Cell Membrane and Transport

  • Components: Phospholipid bilayer, proteins, cholesterol.

  • Functions of Membrane Proteins: Transport, signaling, structural support.

  • Passive Transport: Movement of substances without energy (diffusion, osmosis).

  • Endocytosis: Phagocytosis (cell eating), pinocytosis (cell drinking).

  • Sodium-Potassium Pump: Active transport mechanism; moves Na+ out, K+ in.

  • Crenation: Shrinking of cells in hypertonic solution.

  • Lysis: Bursting of cells in hypotonic solution.

DNA, Genes, and Chromosomes

  • DNA: Stores genetic information; composed of nucleotides.

  • Gene: Segment of DNA coding for a protein.

  • Chromosome: Structure containing DNA and proteins; humans have 46 chromosomes.

Tissues and Examples

Tissue Types

  • Connective Tissue: Supports and binds other tissues (e.g., tendons, ligaments).

  • Epithelial Tissue: Covers body surfaces and lines cavities.

  • Muscle Tissue: Enables movement.

  • Nervous Tissue: Transmits electrical signals.

Example: Tendons and ligaments are made of dense connective tissue.

Cell Surface Structures

  • Microvilli: Increase surface area for absorption; found in intestines.

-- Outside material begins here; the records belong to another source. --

(* ===== verification/TcpSafety.v ===== *)
(** * A connection survives its peer

    [conn_inv] is the invariant of a connection, from its SYN on: every field is
    in the range of its type, the in-flight packets tile the unacknowledged bytes
    once the handshake is over, and whatever waits in the channel is a TCP packet.
    [poll_read] keeps it and does not panic, whatever the peer sends, as long as
    the caller's buffer has room for one packet, the sequence numbers do not wrap
    and the peer does not acknowledge the number of the SYN|ACK itself. *)

From S2P Require Import Prelude Errors Etherparse Packet Runtime Tcb TcbSpec Tcp TcpPacket TcpLoop.

(** What is assumed of the peer: the longest payload it sends, which a caller's
    buffer must hold; and the number it never acknowledges, that of the stream's
    SYN|ACK (whose acknowledgment is the next number). *)
Record Peer := mkPeer {
  longest :> Z;
  unsaid : Z;
}.

Section safety.
Context `{EP : Etherparse, EL : !EtherparseLaws} {W : Type} `{RT : !Runtime W NetworkPacket}.
Context `{RO : !RuntimeObs W NetworkPacket, RL : !RuntimeLaws W NetworkPacket}.
Context (b : Build).
Context (R : Peer).
Implicit Types (c : Conn (W := W)) (t : Tcb).

(** A TCP packet of the peer, whose fields are in range. *)
Definition packet_ok (p : NetworkPacket) : Prop :=
  exists h, transport p = TransTcp h /\ sequence_number h ∈u U32 /\
    acknowledgment_number h ∈u U32 /\ window_size h ∈u U16 /\ len (payload p) <= R /\
    acknowledgment_number h <> unsaid R.

(** What holds of the control block in every state; [n] more window updates
    are within the range of the counter. *)
Record tcb_base (n : nat) t : Prop := {
  tb_wf : tcb_wf t;
  tb_count : count_ok (Z.of_nat n) t;
  tb_unordered : map_Forall (fun _ p => len (unordered_payload p) <= R) (unordered_packets t);
  tb_timely : timely (W := W) (tcp_timeout t);
}.

(** The bytes in flight: a write is accepted below [MAX_UNACK], and adds no more
    than the largest payload. *)
Definition MAX_INFLIGHT : Z := MAX_UNACK - 1 + 65495.

(** Before the handshake is over nothing is in flight but the SYN|ACK, if it was
    sent. *)
Definition greeting (sent : bool) t : Prop :=
  retransmission t = None /\ inflight_packets t = [] /\ last_ack t = unsaid R /\
  seq t = unsaid R + Z.b2z sent /\ unsaid R + 1 < U32.

(** What ties the state to the in-flight data. *)
Definition tcb_link t : Prop :=
  match state t with
  | SynReceived sent => greeting sent t
  | Established =>
      retransmission t = None /\ (exists s, send_rel t s) /\ seq t - last_ack t <= MAX_INFLIGHT
  | _ => True
  end.

Record conn_base (k : nat) c : Prop := {
  cb_family : is_ipv4 (Tcp.dst_addr (self c)) = is_ipv4 (Tcp.src_addr (self c));
  cb_src : plain_addr (Tcp.src_addr (self c));
  cb_dst : plain_addr (Tcp.dst_addr (self c));
  cb_mtu : mtu (self c) ∈u U16;
  cb_distinct : distinct c;
  cb_rx : Forall packet_ok (rxq c);
  cb_tcb : tcb_base (k + length (rxq c)) (tcb (self c));
}.

Definition conn_inv (k : nat) c : Prop := conn_base k c /\ tcb_link (tcb (self c)).

Lemma conn_base_wf k c : conn_base k c -> stream_wf (self c).
Proof. intros []. split; try done. apply cb_tcb0. Qed.

(** The invariant looks at the configuration, the block and the packets. *)
Lemma conn_base_ext k c c' :
  cfg (self c') = cfg (self c) -> rxq c' = rxq c ->
  tcb_base (k + length (rxq c)) (tcb (self c')) -> conn_base k c -> conn_base k c'.
Proof.
  unfold cfg. intros [= Hs Hd Hr Hp Hm] Hq Ht [].
  split; unfold distinct; congruence.
Qed.

(** ** Outcomes *)

Definition no_panic {E A} (r : exec E A) : Prop :=
  match r with Panic _ => False | _ => True end.

(** [safe k m]: from a state with the invariant, [m] does not panic and ends in
    one. *)
Definition safe {E A} (k : nat) (m : M (Conn (W := W)) E A) : Prop :=
  forall c, conn_inv k c -> wp m (fun c' r => conn_inv k c' /\ no_panic r) c.

Section safe.
Context {E : Type} (k : nat).

Lemma safe_bind {A B} (m : M Conn E A) (f : A -> M Conn E B) :
  safe k m -> (forall a, safe k (f a)) -> safe k (m ≫= f).
Proof.
  intros Hm Hf c Hc. apply wp_bind. eapply wp_mono; [by apply Hm|].
  intros c1 [a|e|p] [Hi Hp]; [by apply Hf|by split|done].
Qed.

Lemma safe_ret {A} (a : A) : safe k (mret a : M Conn E A).
Proof. by intros c. Qed.
Lemma safe_gets {A} (f : Conn -> A) : safe k (gets f : M Conn E A).
Proof. by intros c. Qed.
Lemma safe_throw {A} (e : E) : safe k (throw e : M Conn E A).
Proof. by intros c. Qed.
Lemma safe_when g (m : M Conn E unit) : safe k m -> safe k (when g m).
Proof. destruct g; [auto|]. intros _. apply safe_ret. Qed.

(** Assignments that the invariant does not see. *)
Lemma safe_upd_self f :
  (forall s, cfg (f s) = cfg s) -> (forall s, tcb (f s) = tcb s) ->
  safe k (modify (upd_self f) : M Conn E unit).
Proof.
  intros Hf Ht c [Hb Hl]. split; [split|done]; simpl; rewrite ?Ht; [|done].
  eapply (conn_base_ext k c); [apply Hf| |simpl; rewrite Ht; apply Hb|done].
  pose proof (Hf (self c)) as Hc. unfold cfg in Hc. unfold rxq. simpl. congruence.
Qed.

Lemma safe_world {A} (m : M Conn E A) :
  framed (fun _ => True) m ->
  (forall c, self (m c).1 = self c) -> (forall c, no_panic (m c).2) -> safe k m.
Proof.
  intros Hf Hs Hp c [Hb Hl]. unfold wp. specialize (Hf c) as [(_ & _ & Hq) _].
  specialize (Hs c). split; [split; [|by rewrite Hs]|apply Hp].
  eapply (conn_base_ext k c); [by rewrite Hs|apply Hq, Hb|rewrite Hs; apply Hb|done].
Qed.

Lemma safe_wake w : safe k (wake w : M Conn E unit).
Proof. apply safe_world; [apply framed_wake|done|done]. Qed.

Lemma safe_send p : safe k (send_packet p : M Conn E bool).
Proof.
  apply safe_world; [apply framed_send| |]; intros c; unfold send_packet;
    by destruct (chan_send _ _ _).
Qed.

Lemma safe_poll_timeout w : safe k (poll_timeout w : M Conn E bool).
Proof.
  apply safe_world; [apply framed_poll_timeout| |]; intros c; unfold poll_timeout;
    by destruct (sleep_poll _ _ _).
Qed.

(** Updates of the control block. *)
Lemma base_modify_tcb f c :
  (forall n t, tcb_base n t -> tcb_base n (f t)) -> conn_base k c -> conn_base k (upd_tcb f c).
Proof. intros Hf Hb. eapply (conn_base_ext k c); try done. apply Hf, Hb. Qed.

  • Cilia: Move substances across cell surface; found in respiratory tract.

Transport Type

Energy Required?

Example

Passive Transport

No

Diffusion, Osmosis

Active Transport

Yes

Sodium-Potassium Pump

Endocytosis

Yes

Phagocytosis, Pinocytosis

Additional info: This study guide covers foundational concepts in anatomy, physiology, and biochemistry, suitable for exam preparation.